Background There is a lack of evidence on whether graduates from different medical schools perform differently in postgraduate examinations.

Objective To evaluate the variations in performance of UK medical graduates in Member of the Royal College of Obstetricians and Gynaecologists (MRCOG) examination.

Methods A retrospective analysis of performance of 1335 doctors graduating in UK medical schools who entered the Part 1 MRCOG and 822 doctors taking the Part 2 MRCOG written examination for the first time between 1998 and 2008. The main outcome measures were to evaluate medical school effects, gender effects and academic performance effect.

Results Graduates of UK medical schools performed differently in the Part 1 and Part 2 written MRCOG examination.
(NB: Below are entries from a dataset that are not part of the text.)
Lemma add_node_word q x :
  pm_word add_node_mem q x =
    if decide ((q, x) = (n, idx)) then PageTableEntry_new p PTE_V
    else if decide (q = p) then 0 else pm_word m q x.
Proof.
  unfold add_node_mem. case_decide as Hd.
  - simplify_eq. apply pm_word_write_eq.
  - rewrite pm_word_write_ne by done. case_decide; [subst; apply pm_word_zero_eq|].
    apply pm_word_page, pm_page_zero_ne. done.
Qed.

Lemma node_neq : n ≠ p.
Proof. intros Heq. congruence. Qed.

Lemma add_node_wf : pt_wf add_node_mem add_node_pt (<[p := c]> lbl).
Proof.
  pose proof node_neq as Hne. destruct Hwf as [[Hroot Hchild] Hfr Hnd]. split; [split| |].
  - intros q. simpl. rewrite <- Hroot. destruct (decide (q = p)) as [->|].
    + rewrite lookup_insert_eq, Hp. split; [|done]. intros [= ->]. by destruct pos; simpl in Hc; repeat case_match.
    + by rewrite lookup_insert_ne.
  - intros q pos' x c' Hq Hx Hc'. rewrite !add_node_word. case_decide as Hd.
    + simplify_eq. rewrite lookup_insert_ne in Hq by done. rewrite Hn in Hq. simplify_eq.
      intros _. rewrite PTE_new_flags, PTE_new_ppn by done. by rewrite lookup_insert_eq.
    + case_decide; [done|]. rewrite lookup_insert_ne in Hq by done. intros Hv.
      destruct (Hchild q pos' x c' Hq Hx Hc' Hv) as [? Hl]. split; [done|].
      rewrite lookup_insert_ne; [done|]. congruence.
  - intros q. simpl. rewrite elem_of_app, list_elem_of_singleton, Hfr.
    destruct (decide (q = p)) as [->|].
    + rewrite lookup_insert_eq. split; [by eexists|by right].
    + rewrite lookup_insert_ne by done. split; [by intros [?|?]|by left].
  - simpl. apply NoDup_app. split_and!; [done| |apply NoDup_singleton].
    intros q Hq%Hfr. rewrite list_elem_of_singleton. intros ->. rewrite Hp in Hq. by destruct Hq.
Qed.

Lemma add_node_sub q x : q ≠ p → (q, x) ≠ (n, idx) → sub add_node_mem q x = sub m q x.
Proof.
  intros Hq Hx. apply sub_ext. rewrite add_node_word. by rewrite !decide_False.
Qed.

Lemma add_node_sub_new x : sub add_node_mem p x = None.
Proof.
  unfold sub. rewrite add_node_word, decide_False, decide_True; [done..|].
  pose proof node_neq. congruence.
Qed.
Lemma checked_chunk_ext m m' pt w start end_ :
  PageTable_translate m' pt (page_of start) = PageTable_translate m pt (page_of start) →
  checked_chunk m' pt w start end_ = checked_chunk m pt w start end_.
Proof. intros H. unfold checked_chunk. fold (page_of start). by rewrite H. Qed.

Section inline.
Context (m0 : pmem) (pt : PageTable) (lbl : gmap Z node) (Htree : pt_tree m0 pt lbl).
Context (data : list Z) (Hus : Z.of_nat (length data) < USIZE).

Lemma inline_copy_step m off sl :
  slice_wf sl → 0 <= off → off + slice_len sl <= Z.of_nat (length data) →
  inline_copy data sl (m, off) =
    Ret (Ok (slice_len sl),
         (write_locs m (slice_locs sl) (take (Z.to_nat (slice_len sl)) (drop (Z.to_nat off) data)),
          off + slice_len sl)).
Proof.
  intros [Hf Ht] Hoff Hle. unfold inline_copy, m_bind, m_get, m_assert, m_put. simpl.
  assert (0 <= slice_len sl) by (unfold slice_len; lia).
  rewrite (wrap64_small (Z.of_nat (length data) - off)) by (unfold is_usize; lia).
  replace (Z.min (slice_len sl) (Z.of_nat (length data) - off)) with (slice_len sl) by lia.
  rewrite (wrap64_small (off + slice_len sl)) by (unfold is_usize; lia).
  destruct (Z.leb_spec (off + slice_len sl) (Z.of_nat (length data))); [|lia]. simpl.
  rewrite pm_write_bytes_locs, length_take, length_drop. unfold m_ret. do 3 f_equal. unfold slice_locs.
  do 2 f_equal. f_equal. lia.
Qed.

Lemma walk_inline_eq w end_ fuel : ∀ m off start total sls,
  0 <= start → end_ <= 2 ^ 38 → 0 <= off → 0 <= total →
  (∀ n, is_Some (lbl !! n) → pm_page m n = pm_page m0 n) →
  translated_byte_buffer_checked_loop fuel m0 pt w start end_ [] = Finished (Ret (Some sls)) →
  Forall (λ sl, lbl !! sl_ppn sl = None) sls →
  Z.of_nat (length (sls ≫= slice_locs)) = Z.of_nat (length data) - off →
  total + (Z.of_nat (length data) - off) < USIZE →
  walk_user_write_slices_loop (inline_copy data) fuel pt w start end_ total (m, off) =
    Ret (Finished (Ok (total + (Z.of_nat (length data) - off))),
         (write_locs m (sls ≫= slice_locs) (drop (Z.to_nat off) data), Z.of_nat (length data))).
Proof.
  induction fuel as [|fuel IH]; intros m off start total sls Hs He Hoff Htot Hext Hc Hno Hlen Hu;
    simpl in Hc |- *; destruct (Z.ltb_spec start end_) as [Hlt|Hge]; try done;
    try (injection Hc as <-; simpl in *; unfold m_ret; do 2 f_equal; [do 2 f_equal; lia|f_equal; lia]).
  unfold m_bind at 1, m_get. rewrite (checked_chunk_ext m0 m).
  2:{ apply (translate_ext m0 pt lbl Htree); [done|]. apply page_of_user. lia. }
  destruct (checked_chunk m0 pt w start end_) as [[[sl ce]|]|] eqn:Hch; try done.
  apply checked_chunk_wf in Hch as [Hsl Hce]; [|lia]. simpl in Hc.
  rewrite (checked_loop_acc fuel m0 pt w ce end_ [sl]) in Hc.
  destruct (translated_byte_buffer_checked_loop fuel m0 pt w ce end_ []) as [[[l|]|]|] eqn:Hl; try done.
  injection Hc as <-. csimpl in *. apply Forall_cons in Hno as [Hsno Hno]. rewrite length_app in Hlen.
  assert (0 <= slice_len sl) as Hsl0 by (destruct Hsl; unfold slice_len; lia).
  pose proof (slice_locs_length sl Hsl0) as Hll.
  unfold m_bind. rewrite inline_copy_step by (done || lia).
  rewrite !Z.ltb_irrefl, (wrap64_small (total + slice_len sl)) by (unfold is_usize; lia).
  rewrite (IH _ _ _ _ l); [|lia|done|lia|lia| |done|done|lia|lia].
  - do 2 f_equal; [do 2 f_equal; lia|]. f_equal.
    rewrite <- (take_drop (Z.to_nat (slice_len sl)) (drop (Z.to_nat off) data)) at 2.
    rewrite write_locs_app by (rewrite length_take, length_drop; lia). rewrite drop_drop.
    do 2 f_equal. lia.
  - intros n Hn. rewrite write_locs_page; [by apply Hext|]. intros k. unfold slice_locs.
    intros (k' & [= -> ->] & _)%list_elem_of_fmap. rewrite Hsno in Hn. by destruct Hn.
Qed.
End inline.

(** The walk with the closure of [copy_to_user_inline]: the data is written
    through the slices of the checked translation. *)
Lemma walk_inline_exact m token lbl ptr data sls :
  let len := Z.of_nat (length data) in
  pt_tree m (PageTable_from_token token) lbl → 0 <= ptr → 0 < len → ptr + len <= 2 ^ 38 →
  translated_byte_buffer_checked m token ptr len true = Finished (Ret (Some sls)) →
  Forall (λ sl, lbl !! sl_ppn sl = None) sls →
  Z.of_nat (length (sls ≫= slice_locs)) = len ∧
  walk_user_write_slices (inline_copy data) token ptr len true (m, 0) =
    Ret (Finished (Ok len), (write_locs m (sls ≫= slice_locs) data, len)).
Proof.
  intros len Htree Hp Hl Hend Hc Hno.
  assert (is_usize ptr ∧ is_usize len) as [Hup Hul] by (unfold is_usize, USIZE; lia).
  destruct (checked_exact m token ptr len true Hup Hul) as (r & Hr & Hag).
  rewrite Hc in Hr. injection Hr as <-. unfold locs_agree in Hag.
  destruct (byte_locs _ _ _ _ _) as [locs|] eqn:Hlocs; simpl in Hag; [|done]. injection Hag as ->.
  pose proof (byte_locs_length _ _ _ _ _ _ (proj1 Hul) Hlocs) as Hlen. split; [done|].
  unfold walk_user_write_slices. unfold translated_byte_buffer_checked in Hc.
  destruct (Z.eqb_spec len 0); [lia|]. unfold checked_add in *.
  destruct (ptr + len <? USIZE); [|done]. unfold USIZE in *.
  erewrite (walk_inline_eq m _ lbl Htree data); try done; try (destruct Hul; fold len; lia).
  by rewrite Z.add_0_l, Z.sub_0_r.
Qed.

(** The allocation-free copy writes the same memory as the collecting
    one: on a buffer below 2^38 whose checked translation succeeds, and whose
    frames are not nodes of the page table, walking the table page by page and
    copying each chunk with the closure of [copy_to_user_inline] leaves the
    memory that [copy_to_user] leaves, and reports all bytes copied. *)
Theorem inline_copy_agrees m token lbl ptr data sls :
  let pt := PageTable_from_token token in
  let len := Z.of_nat (length data) in
  pt_tree m pt lbl → 0 < ptr → 0 < len → ptr + len <= 2 ^ 38 →
  translated_byte_buffer_checked m token ptr len true = Finished (Ret (Some sls)) →
  Forall (λ sl, lbl !! sl_ppn sl = None) sls →
  ∃ m', walk_user_write_slices (inline_copy data) token ptr len true (m, 0) =
          Ret (Finished (Ok len), (m', len)) ∧
        task_copy_to_user token ptr data m = Finished (Ret (Ok tt, m')).
Proof.
  intros pt len Htree Hp Hl Hend Hc Hno. exists (write_locs m (sls ≫= slice_locs) data).
  destruct (walk_inline_exact m token lbl ptr data sls) as [Hlen Hwalk]; [done|lia|done|done|done|done|].
  split; [done|]. pose proof (checked_wf _ _ _ _ _ _ (Z.lt_le_incl _ _ Hp) Hc) as Hwf.
  unfold task_copy_to_user. destruct (Z.eqb_spec ptr 0); [lia|].
  case_bool_decide; [subst data; done|]. fold len. rewrite Hc.
  rewrite copy_to_slices_eq; [|by apply slices_wf_ok|lia|unfold USIZE; fold len; lia|fold len; lia].
  by rewrite Z.eqb_refl.
Qed.

(** ** Examples: pages 5 (read-write) and 6 (read-only) of a small table *)

Definition demo_mem : pmem :=
  {[ 101 := {[0 := PageTableEntry_new 102 PTE_V]};
     102 := {[0 := PageTableEntry_new 103 PTE_V]};
     103 := {[5 := PageTableEntry_new 150 23; 6 := PageTableEntry_new 151 19]};
     150 := {[511 := 0x4847464544434241]};
     151 := {[0 := 0x4a49]} ]}.
Definition demo_token : Z := Z.lor (Z.shiftl 8 60) 101.
Definition demo_lbl : gmap Z node := {[101 := Root; 102 := Mid 0; 103 := Leaf 0 0]}.

Lemma demo_tree : pt_tree demo_mem (PageTable_from_token demo_token) demo_lbl.
Proof.
  assert (∀ i, pm_word demo_mem 101 i = if decide (i = 0) then PageTableEntry_new 102 PTE_V else 0) as H1.
  { intros i. unfold pm_word, pm_page. simpl. case_decide; by simplify_map_eq. }
  assert (∀ i, pm_word demo_mem 102 i = if decide (i = 0) then PageTableEntry_new 103 PTE_V else 0) as H2.
  { intros i. unfold pm_word, pm_page. simpl. case_decide; by simplify_map_eq. }
  split.
  - intros n. unfold demo_lbl. rewrite !lookup_insert_Some, lookup_singleton_Some.
    change (root_ppn _) with 101. naive_solver.
  - intros n pos idx c Hn Hidx Hc. unfold demo_lbl in Hn.
    apply lookup_insert_Some in Hn as [[<- <-]|[_ [[<- <-]|[_ Hn%lookup_singleton_Some]]%lookup_insert_Some]].
    + rewrite H1. case_decide as Hi; [|done]. subst. intros _. simpl in Hc. injection Hc as <-. by vm_compute.
    + rewrite H2. case_decide as Hi; [|done]. subst. intros _. simpl in Hc. injection Hc as <-. by vm_compute.
    + by destruct Hn as [<- <-].
Qed.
The graduates of Oxford (pass rate 82.6%), Cambridge (75%), Bristol (59.3%) and Edinburgh (57.5%) performed significantly better and the graduates of Liverpool (26.8%), Southampton (21.8%) and Wales (18.2%) performed significantly worse than the remaining cohort in the Part 1 examination. The candidates of Newcastle (88.9%), Oxford (82.4%), Cambridge (81%) and Edinburgh (78.2%) performed significantly better and the graduates of Glasgow (49.2%) and Leicester (36.2%) have significantly underperformed compared with the remaining cohort in Part 2 written examination. There was no difference in the success rates of male (47.5%) and female (42.0%) candidates in the Part 1; however, female candidates had a significantly better success rate in the Part 2 written examination than male candidates (65.6% vs 52.9%).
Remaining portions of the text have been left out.